All lines in the material below that contain "with" should be located and copied.
========================================================================
Lemma only_throws_weaken {A : Type} (P Q : exception -> Prop) (m : prog A) :
  (forall e, P e -> Q e) -> only_throws P m -> only_throws Q m.
Proof. intros Hpq Hm w e He. apply Hpq, (Hm w e He). Qed.

Lemma only_throws_token_loop {S : Type} (P : exception -> Prop) (fuel n : nat)
    (d : ascii) (body : string -> S -> prog S) :
  (forall t s, only_throws P (body t s)) ->
  forall ls token s, only_throws P (token_loop fuel n d body ls token s).
Proof.
  intros Hb. induction n as [|n IH]; intros ls token s w e; simpl.
  - destruct (good ls); simpl; discriminate.
  - destruct (good ls); simpl; [|discriminate].
    pose proof (next_token_not_throw fuel d ls token) as Hnt.
    destruct (next_token fuel d ls token) as [[ls' token']|e'|u|]; simpl;
      try discriminate.
    + apply (only_throws_bind P _ _ (Hb token' s) (fun s' => IH ls' token' s')).
    + exfalso. apply (Hnt e'). reflexivity.
Qed.

(** One token of population throws through [MapString] or through the
    element access, and in no other way. *)
Lemma store_only_throws (token : string) (pos row col next : Z) :
  only_throws store_error
    (v <- map_string token pos ;; assign row col v ;;; ret next).
Proof.
  intros w e. unfold bind, map_string, assign, ret.
  destruct (MapString token pos (info w)) as [[v|] i']; simpl.
  - destruct ((row <? n_rows (inout w)) && (col <? n_cols (inout w)))%bool; simpl;
      [discriminate|].
    destruct check_bounds; simpl; [intros [= <-]; exact I|].
    destruct ((0 <=? row + col * n_rows (inout w))
              && (row + col * n_rows (inout w)
                  <? wrap (n_rows (inout w) * n_cols (inout w))))%bool;
      discriminate.
  - intros [= <-]. exact I.
Qed.

Lemma store_error_population (e : exception) : store_error e -> population_error e.
Proof. destruct e; simpl; auto. Qed.

Lemma NonTransposeParse_fill_only_throws (fuel : nat) (d : ascii) (cols : Z)
    (unread : list string) (row : Z) :
  only_throws population_error (NonTransposeParse_fill fuel d cols unread row).
Proof.
  revert row. induction unread as [|line unread IH]; intros row; simpl.
  - intros w e. discriminate.
  - destruct (size (trim line) =? 0); [intros w e; discriminate|].
    apply only_throws_bind.
    + apply only_throws_weaken with (P := store_error);
        [exact store_error_population|].
      apply only_throws_token_loop. intros t s. apply store_only_throws.
    + intros col. destruct (negb (col =? cols)); [|apply IH].
      intros w e [= <-]. exact I.
Qed.

Lemma TransposeParse_fill_only_throws (fuel : nat) (d : ascii) (rows : Z)
    (unread : list string) (col : Z) :
  only_throws population_error (TransposeParse_fill fuel d rows unread col).
Proof.
  revert col. induction unread as [|line unread IH]; intros col; simpl.
  - intros w e. discriminate.
  - destruct (size (trim line) =? 0); [intros w e; discriminate|].
    apply only_throws_bind.
    + apply only_throws_weaken with (P := store_error);
        [exact store_error_population|].
      apply only_throws_token_loop. intros t s. apply store_only_throws.
    + intros row. destruct (negb (row =? rows)); [|apply IH].
      intros w e [= <-]. exact I.
Qed.

Lemma population_never_mismatch {A : Type} (m : prog A) :
  only_throws population_error m -> never_mismatch m.
Proof.
  intros Hm w Hmis. specialize (Hm w).
  destruct (fst (m w)) as [a|e|u|]; try exact Hmis.
  destruct e; try exact Hmis.
  exact (Hm _ eq_refl).
Qed.

Lemma NonTransposeParse_fill_never_mismatch (fuel : nat) (d : ascii) (cols : Z)
    (unread : list string) (row : Z) :
  never_mismatch (NonTransposeParse_fill fuel d cols unread row).
Proof. apply population_never_mismatch, NonTransposeParse_fill_only_throws. Qed.

Lemma TransposeParse_fill_never_mismatch (fuel : nat) (d : ascii) (rows : Z)
    (unread : list string) (col : Z) :
  never_mismatch (TransposeParse_fill fuel d rows unread col).
Proof. apply population_never_mismatch, TransposeParse_fill_only_throws. Qed.

(** A mismatch that surfaces from [m ;; k] was thrown by [m] when [k]
    cannot throw one: the world is the one [m] left. *)
Lemma mismatch_from_first {A B : Type} (m : prog A) (k : A -> prog B)
    (R : world T M -> world T M -> Prop) (w : world T M) :
  frames m R -> (forall a, never_mismatch (k a)) ->
  is_mismatch (fst (bind m k w)) -> R w (snd (bind m k w)).
Proof.
  intros Hm Hk. unfold bind. specialize (Hm w).
  destruct (m w) as [[a|e|u|] w']; simpl in *; intros Hmis; try exact Hm.
  exfalso. exact (Hk a w' Hmis).
Qed.

Lemma set_size_then_never_mismatch {A : Type} (rows cols : Z) (k : prog A) :
  never_mismatch k -> never_mismatch (set_size rows cols ;;; k).
Proof.
  intros Hk w. unfold bind, set_size. simpl. apply Hk.
Qed.

(** *** The comparison of the dimensionality *)

Lemma reset_info_zero (rows : Z) (w : world T M) :
  Dimensionality (info w) = 0 ->
  reset_info rows w =
  (Ok tt, {| inout := inout w; info := SetDimensionality rows (info w);
             events := events w |}).
Proof. intro H. unfold reset_info. rewrite H. reflexivity. Qed.

Lemma reset_info_differs (rows : Z) (w : world T M) :
  Dimensionality (info w) <> 0 -> Dimensionality (info w) <> rows ->
  reset_info rows w =
  (Throw (DimensionalityMismatch (Dimensionality (info w)) rows), w).
Proof.
  intros H0 H1. unfold reset_info.
  apply Z.eqb_neq in H0, H1. rewrite H0, H1. reflexivity.
Qed.

Lemma reset_info_agrees (rows : Z) (w : world T M) :
  Dimensionality (info w) <> 0 -> Dimensionality (info w) = rows ->
  reset_info rows w = (Ok tt, w).
Proof.
  intros H0 H1. unfold reset_info.
  apply Z.eqb_neq in H0. rewrite H0.
  apply Z.eqb_eq in H1. rewrite H1. reflexivity.
Qed.

(** Non-transposed discovery compares before it reads the file again: a
    mapper whose dimensionality is neither zero nor the number of lines
    makes it throw, with both values, in the world it started from. *)
Lemma GetMatrixSize_mismatch (fuel : nat) (d : ascii) (file : list string)
    (w : world T M) :
  Dimensionality (info w) <> 0 ->
  Dimensionality (info w) <> count_lines file ->
  GetMatrixSize fuel d file w =
  (Throw (DimensionalityMismatch (Dimensionality (info w)) (count_lines file)), w).
Proof.
  intros H0 H1. unfold GetMatrixSize, bind.
  rewrite (reset_info_differs _ _ H0 H1). reflexivity.
Qed.

(** Transposed discovery compares when it has read the first line. *)
Lemma GetTransposeMatrixSize_mismatch (fuel : nat) (d : ascii)
    (line : string) (unread : list string) (w : world T M) :
  let found := snd (GetNonNumericMatSize (line :: unread) unread d) in
  Dimensionality (info w) <> 0 ->
  Dimensionality (info w) <> found ->
  GetTransposeMatrixSize fuel d (line :: unread) w =
  (Throw (DimensionalityMismatch (Dimensionality (info w)) found), w).
Proof.
  intros found H0 H1. subst found. unfold GetTransposeMatrixSize. simpl.
  unfold bind. rewrite (reset_info_differs _ _ H0 H1). reflexivity.
Qed.

(** C9.  When a load ends with the dimensionality-mismatch exception, the
    matrix of the caller is the one it passed in, in both orientations: the
    exception comes from dimension discovery, and up to that point the run
    has neither resized the matrix nor assigned an element; all it may have
    done is call the preliminary hook of the mapper. *)
Theorem load_mismatch_leaves_matrix (fuel : nat) (this : LoadCSV)
    (transpose : bool) (w : world T M) (given found : Z) :
  fst (Load fuel this transpose w) = Throw (DimensionalityMismatch given found) ->
  inout (snd (Load fuel this transpose w)) = inout w /\
  exists es, events (snd (Load fuel this transpose w)) = events w ++ es /\
             Forall is_first_pass_call es.
Proof.
  intro Hthrow.
  assert (is_mismatch (fst (Load fuel this transpose w))) as Hmis
    by (rewrite Hthrow; exact I).
  clear Hthrow. change (discovers w (snd (Load fuel this transpose w))).
  assert (forall d file,
             is_mismatch (fst ((if transpose then TransposeParse fuel d file
                                else NonTransposeParse fuel d file) w)) ->
             discovers w (snd ((if transpose then TransposeParse fuel d file
                                else NonTransposeParse fuel d file) w))) as Hrun.
  { intros d file. destruct transpose.
    - apply mismatch_from_first.
      + apply GetTransposeMatrixSize_discovers.
      + intros dimen. apply set_size_then_never_mismatch.
        apply TransposeParse_fill_never_mismatch.
    - apply mismatch_from_first.
      + apply GetMatrixSize_discovers.
      + intros dimen. apply set_size_then_never_mismatch.
        apply NonTransposeParse_fill_never_mismatch. }
  unfold Load in *.
  destruct (inFile this) as [file|]; [|destruct Hmis].
  destruct (delim this) as [d|].
  - apply Hrun. exact Hmis.
  - destruct file as [|l file]; [apply Hrun; exact Hmis|].
    destruct transpose; [destruct Hmis|]. clear Hmis Hrun.
    apply (frames_bind _ _ discovers discovers_trans (reset_info_discovers _)).
    intros _.
    apply (frames_bind _ _ discovers discovers_trans (reset_info_discovers _)).
    intros _ w0. apply discovers_refl.
Qed.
========================================================================
→ **Task answer**
    + apply only_throws_weaken with (P := store_error);
    + apply only_throws_weaken with (P := store_error);
    makes it throw, with both values, in the world it started from. *)
(** C9.  When a load ends with the dimensionality-mismatch exception, the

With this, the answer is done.